The papacy of Pope Benedict IX is the one of the most unique in the Church’s history. He was the youngest pope ever elected, the first verified pope to ever resign, and the only person to ever hold the office more than once – a total of three times.

Born Theophylactus of Tusculum, he first ascended to the papacy at the age of 20, although some historians place his age at 11 or 12. He began his first and longest term as pope in October of 1032, taking the papal name Benedict IX. it is traditionally said he led a rather dissolute life, and his young age and inexperience made him unqualified for the papacy. However, in matters of theology and Church functions he was entirely orthodox.

In 1044, Benedict IX was deposed by a crowd who drove him from the Lateran Palace over charges of immorality and living a scandalous lifestyle, ending his first term as pope. Pope Sylvester III was elected to succeed him. However, Sylvester III did not sit on the Chair of Peter for more than four months before Benedict IX returned with an army and retook the papacy in the Spring of 1045, beginning his second term.

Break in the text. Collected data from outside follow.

Lemma load_entry_ensures data h k uid process :
  header_ok data h -> header_fields_ok data h = true -> 0 <= k < h_package_count h ->
  process <> [] -> size process < kMaxProcessNameBytes ->
  ensures (load_entry data h (h_package_offset h + k * 48) uid process)
    (fun r => forall plan, r = Some plan -> plan_laid_out process plan).
Proof.
  intros Hh Hfields Hk Hpne Hpsz. pose proof Hh as [].
  unfold load_entry, kPackageNameOffset, kPackageUsersOffset, kPackageProcessesOffset,
    kPackageFirstMountOffset, kPackageMountCountOffset, kPackageFirstEventOffset,
    kPackageEventCountOffset, kPackageFailureModeOffset, kPackageMediaCompatOffset,
    kPackageProviderCompatOffset, kPackagePlanGenerationOffset, kContentGenerationOffset,
    ReadLe32, ReadLe64, read_byte.
  do 3 (eapply ensures_bind; [load_step; apply ReadPolicyString_ensures|intros ? ?]).
  do 9 load_step. cbn beta in *. destruct (_ || _); [done|]. do 2 load_step.
  destruct a as [name|]; [|done]. destruct a0 as [us|]; [|done]. destruct a1 as [ps|]; [|done].
  destruct (_ || _); [done|].
  destruct ((h_mount_count h <? a2) || _ || _) eqn:Er; [done|]. split_tests.
  rewrite u32_small in * by lia.
  eapply ensures_bind.
  { apply load_rules_ensures; [done|lia|lia|lia|]. exists []. split; [done|].
    split_and!; [done|done|constructor|by vm_compute]. }
  intros [[mounts buffer]|] Hl; [|done]. destruct (Hl _ eq_refl) as (rules & Hn & Hlaid).
  cbn [fst snd] in *. destruct (Z.ltb_spec 0 (size mounts)) as [Hpos|]; [|done].
  intros plan [= <-]. exists rules. cbn. split_and!; try done.
  - destruct Hlaid as (-> & _). unfold size in *. rewrite plan_offsets_length in Hpos. lia.
  - lia.
  - unfold header_fields_ok in Hfields. split_tests. done.
Qed.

Not even a month passed in his second term before Benedict IX decided he wished to marry. Benedict IX offered the papacy to his godfather, John Gratian, provided he pay him a hefty sum in return for becoming Pope Gregory VI in 1045. However, Benedict IX soon became bored with life and returned to Rome in 1046, taking the city and the the papacy with it, while Gregory VI continued to be recognized as the true pope. At the same time, Sylvester III reasserted his claim to the papacy.

With three separate claims to the papacy, Emperor Henry III called for the Council of Sutri, in which all three claimants were deposed, and Pope Clement II installed as the new pope. However, Benedict IX did not accept his deposition, and when Clement II died of mysterious causes in in 1047, Benedict IX again seized the throne by force, beginning his third term in November of 1047.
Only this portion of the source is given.